Emmanuel Mensah was an Army private and immigrant from Ghana who lost his life on 28 December 2017, after saving the lives of multiple neighbors during a horrific apartment fire in the Bronx. A 29 December 2017 account of his heroism appeared in the New York Times:
Private Mensah was found in Apartment 15, his uncle said, but he lived in Apartment 11, with a friend of his father’s who was at home with his wife and four children. [He] got that family to safety, then pulled out four more people, his uncle said, before returning to the building. He never emerged; the authorities said he died of smoke inhalation.

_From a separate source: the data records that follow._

Lemma pretty_go_length k (x : N) s :
  (x < 2 ^ N.of_nat k)%N → (String.length (pretty_N_go x s) ≤ k + String.length s)%nat.
Proof.
  revert x s. induction k as [|k IH]; intros x s Hx.
  - assert (x = 0)%N as -> by (simpl in Hx; lia). by rewrite pretty_N_go_0.
  - destruct (decide (x = 0)%N) as [->|Hn]; [rewrite pretty_N_go_0; lia|].
    rewrite pretty_N_go_step; [|lia]. etransitivity; [apply IH|simpl; lia].
    rewrite Nat2N.inj_succ N.pow_succ_r' in Hx. apply N.Div0.div_lt_upper_bound. lia.
Qed.
Lemma pretty_length z : in_bits 64 z → (String.length (pretty z) ≤ 66)%nat.
Proof.
  intros Hz. rewrite /in_bits in Hz.
  assert (∀ p, (N.pos p < 2 ^ N.of_nat 65)%N → (String.length (pretty (N.pos p)) ≤ 65)%nat) as Hp.
  { intros p Hlt. rewrite /pretty /pretty_N. case_decide; [done|].
    pose proof (pretty_go_length 65 (N.pos p) "" Hlt) as Hk. simpl in Hk. lia. }
  destruct z as [|p|p]; [vm_compute; lia| |].
  - change (pretty (Z.pos p)) with (pretty (N.pos p)). specialize (Hp p ltac:(lia)). lia.
  - change (pretty (Z.neg p)) with (String "-"%char (pretty (N.pos p))). specialize (Hp p ltac:(lia)). simpl. lia.
Qed.

Section typed.
Context {Hlib : PqLib}.

Lemma binaryDecode_int8 z g : in_bits 64 z → binaryDecode (be 8 z) T_int8 g = (Ret (Ok (VInt z)), g).
Proof.
  intros Hz. pose proof (be_length 8 z) as Hl. pose proof (be_num_be 8 0 z) as Hn.
  rewrite Z.mul_0_l Z.add_0_l in Hn.
  revert Hl Hn. generalize (be 8 z). intros s Hl Hn. rewrite /binaryDecode.
  destruct (decide (T_int8 = T_bytea)) as [?|_]; [done|].
  destruct (decide (T_int8 = T_int8)) as [_|[]]; [|done].
  destruct (decide (String.length s < 8)%nat) as [?|_]; [lia|].
  rewrite AmqpTransfer.split_at_over; [|lia]. cbn [fst]. by rewrite Hn signed_mod.
Qed.

(** A value of a column is decoded to itself, in the format that was asked for. *)
Lemma decode_wire ps typ f v b g : fits typ v → wire_val f v = Some b →
  f = formatText ∨ (f = formatBinary ∧ binary_type typ = true) →
  ∃ x, decode ps b typ f g = (Ret (Ok x), g) ∧ to_sqlval x = Some v.
Proof.
  destruct v as [s|z|]; cbn [fits wire_val]; [| |done].
  - intros [Ht _] [= <-] [->|[-> Hb]].
    + exists (VBytes s). split; [|done].
      apply elem_of_cons in Ht as [->|Ht]; [|apply list_elem_of_singleton in Ht as ->]; done.
    + apply elem_of_cons in Ht as [->|Ht]; [|apply list_elem_of_singleton in Ht as ->]; done.
  - intros [-> Hz] [= <-] [->|[-> _]]; exists (VInt z); (split; [|done]); cbn [decode].
    + rewrite /textDecode. cbv [T_int8 T_bytea T_timestamptz T_timestamp T_date T_time T_timetz T_bool T_int4 T_int2].
      repeat match goal with |- context [decide ?P] =>
        first [destruct (decide P) as [H|_]; [exfalso; clear -H; naive_solver|]
              |destruct (decide P) as [_|H]; [|exfalso; clear -H; naive_solver]] end.
      by rewrite ParseInt_pretty.
    + by apply binaryDecode_int8.
Qed.

(** The rows of an engine as the server sends them. *)
Definition wire_row (fmts : list format) (r : list sqlval) : list (option string) := zip_with wire_val fmts r.

(** Formats a column may be asked in. *)
Definition askable (typ : Z) (f : format) : Prop := f = formatText ∨ (f = formatBinary ∧ binary_type typ = true).

Lemma decode_wire_row ps typs fmts r g : Forall2 fits typs r → Forall2 askable typs fmts →
  ∃ vs, decode_vals ps typs fmts (wire_row fmts r) g = (Ret (Ok vs), g) ∧ mapM to_sqlval vs = Some r.
Proof.
  intros Hr. revert fmts. induction Hr as [|typ v typs r Hv Hr IH]; intros fmts Hf.
  { apply Forall2_nil_inv_l in Hf as ->. by exists []. }
  apply Forall2_cons_inv_l in Hf as (f & fmts' & Hf & Hfs & ->).
  destruct (IH fmts' Hfs) as (vs & Hd & Hvs). rewrite /wire_row. cbn [zip_with].
  destruct (wire_val f v) as [b|] eqn:E; cbn [decode_vals].
  - destruct (decode_wire ps typ f v b g Hv E Hf) as (x & Hx & Hxv). exists (x :: vs).
    rewrite (bindR_run _ _ _ _ _ Hx) (bindR_run _ _ _ _ _ Hd). split; [done|]. by rewrite /= Hxv Hvs.
  - destruct v; try done. exists (VNil :: vs). rewrite (bindR_run _ _ _ _ _ Hd). split; [done|]. by rewrite /= Hvs.
Qed.
Lemma decode_wire_rows ps typs fmts rs g : Forall (Forall2 fits typs) rs → Forall2 askable typs fmts →
  ∃ l, decode_rows ps typs fmts (wire_row fmts <$> rs) g = (Ret (Ok l), g) ∧ mapM (mapM to_sqlval) l = Some rs.
Proof.
  intros Hr Hf. induction Hr as [|r rs Hr Hrs (l & Hd & Hl)]; [by exists []|].
  destruct (decode_wire_row ps typs fmts r g Hr Hf) as (vs & Hv & Hvs). exists (vs :: l).
  rewrite fmap_cons. cbn [decode_rows]. rewrite (bindR_run _ _ _ _ _ Hv) (bindR_run _ _ _ _ _ Hd).
  split; [done|]. by rewrite /= Hvs Hl.
Qed.
Lemma wire_row_wf typs fmts r : Forall2 fits typs r → length fmts = length typs →
  wf_row (length typs) (wire_row fmts r).
Proof.
  intros Hr Hl. split; [rewrite length_zip_with (Forall2_length _ _ _ Hr) in Hl |- *; lia|].
  revert fmts Hl. induction Hr as [|typ v typs r Hv Hr IH]; intros [|f fmts] Hl; try done.
  constructor; [|apply IH; simpl in Hl; lia].
  destruct v as [s|z|]; cbn [wire_val wf_datum]; [by destruct Hv| |done].
  destruct Hv as [_ Hz]. apply bool_decide_eq_true. pose proof (pretty_length z Hz).
  destruct f; rewrite ?be_length; lia.
Qed.

Lemma decideColumnFormats_askable typs force : Forall2 askable typs (decideColumnFormats typs force).1.
Proof.
  rewrite /decideColumnFormats. destruct (decide (typs = [])) as [->|Hn]; [done|].
  assert (Forall2 askable typs ((λ o, if binary_type o then formatBinary else formatText) <$> typs)).
  { clear. induction typs as [|o typs IH]; constructor; [|done].
    destruct (binary_type o) eqn:E; [by right|by left]. }
  destruct force; [|by destruct (forallb binary_type typs), (forallb (λ o, negb (binary_type o)) typs)].
  clear. induction typs as [|o typs IH]; constructor; [by left|done].
Qed.
End typed.

(** ** The server *)

(** What an engine says is well formed: descriptions and errors that fit the
    protocol, and rows of the types of their columns. *)
Class EngineLaws (E : Type) {Heng : Engine E} : Prop := {
  describe_laws sql e :
    match eng_describe sql e with
    | inl fs => forallb wf_error_field fs = true
    | inr (typs, cols) => wf_types typs ∧ wf_columns cols ∧ T_bytea ∉ typs
    end;
  exec_laws sql args e typs cols :
    eng_describe sql e = inr (typs, cols) →
    let '(rs, ending) := (eng_exec sql args e).1 in
    Forall (Forall2 fits (co_type <$> cols)) rs ∧ wf_ending ending;
}.

(** The wire protocol of a server: [db t] is the state of its engine and
    [holds t o] says that its unnamed statement is [o].  It answers to requests of
    less than a gigabyte, with asynchronous messages anywhere.  An error ends the
    execution of a statement before its parameters are bound, before the first row or
    after any number of rows. *)
Definition small (b : string) : Prop := (Z.of_nat (String.length b) < 2 ^ 30)%Z.

Class Postgres {E : Type} {Heng : Engine E} {T : Type} {Hnet : Net T}
    (db : T → E) (holds : T → option string → Prop) : Prop := {
  pg_prepare sql t o :
    holds t o → has_char zero sql = false → small (prepare_request sql "") →
    ∃ ms s t', net_write (prepare_request sql "") t = (None, frames ms, t') ∧ forallb wf_msg ms = true ∧
      db t' = db t ∧
      match eng_describe sql (db t) with
      | inl fs => answers ms = [error_msg fs; ready s] ∧ holds t' None
      | inr (typs, cols) =>
          answers ms = [("1"%char, ""); param_desc typs; desc_msg cols; ready s] ∧ holds t' (Some sql)
      end;
  pg_execute sql args bind codes t typs cols :
    holds t (Some sql) → eng_describe sql (db t) = inr (typs, cols) → length args = length typs →
    read_codes bind = (Ret (Ok codes), "") → wf_codes (length cols) codes →
    let b := execute_request (bind_payload "" (length args) (listed datum_bytes (Some <$> args)) bind) in
    small b →
    ∃ ms s t', net_write b t = (None, frames ms, t') ∧ forallb wf_msg ms = true ∧
      db t' = (eng_exec sql args (db t)).2 ∧ holds t' (Some sql) ∧
      let '(rs, ending) := (eng_exec sql args (db t)).1 in
      answers ms = ("2"%char, "") ::
        (data_row <$> (wire_row (spread (length cols) codes) <$> rs)) ++ [ending_msg ending; ready s] ∨
      (∃ fs, rs = [] ∧ ending = inl fs ∧ answers ms = [error_msg fs; ready s]);
}.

Just a few weeks later, Mensah’s story gained renewed interest after President Donald Trump, during a bipartisan meeting about immigration reform, allegedly (and infamously) asked the group: "Why are we having all these people from shithole countries come here?" referring to Haiti, El Salvador and the entire continent of Africa.
After Trump's comments were reported, social media users widely shared Mensah's story as a counterpoint to Trump’s dismissal of immigrants from Africa. A tweet by editor Bill Kristol of the conservative Weekly Standard gave the story both increased exposure and formed the basis for a similarly worded and widely-shared meme:
Two weeks ago a 26-year old soldier raced repeatedly into a burning Bronx apartment building, saving four people before he died in the flames. His name was Pvt. Emmanuel Mensah and he immigrated from Ghana, a country Donald Trump apparently thinks produces very subpar immigrants.
This story is true. Mensah was a Private First Class in the New York National Guard, immigrated to the United States from Ghana, and became a naturalized United States citizen on 21 September 2017, just weeks before his death. His actions during the Bronx fire have been widely reported. New York City's mayor, Bill de Blasio, commended his actions in a 30 December 2017 tweet:
Private Emmanuel Mensah was a first generation immigrant, a soldier, and a New Yorker. He gave his life rescuing his neighbors in the Bronx fire. His heroism exemplifies the best of our city. Rest in peace.
On 1 January 2018, Secretary of the Army Mark T. Esper approved Mensah to posthumously receive the Soldier's Medal, described as the "Army's highest award for heroism that occurs outside of combat." His citation reads:
Private 1st Class Mensah's heroic actions are in keeping with the highest traditions of military heroism and selfless service and reflect great credit upon himself, the New York Army National Guard and the United States Army.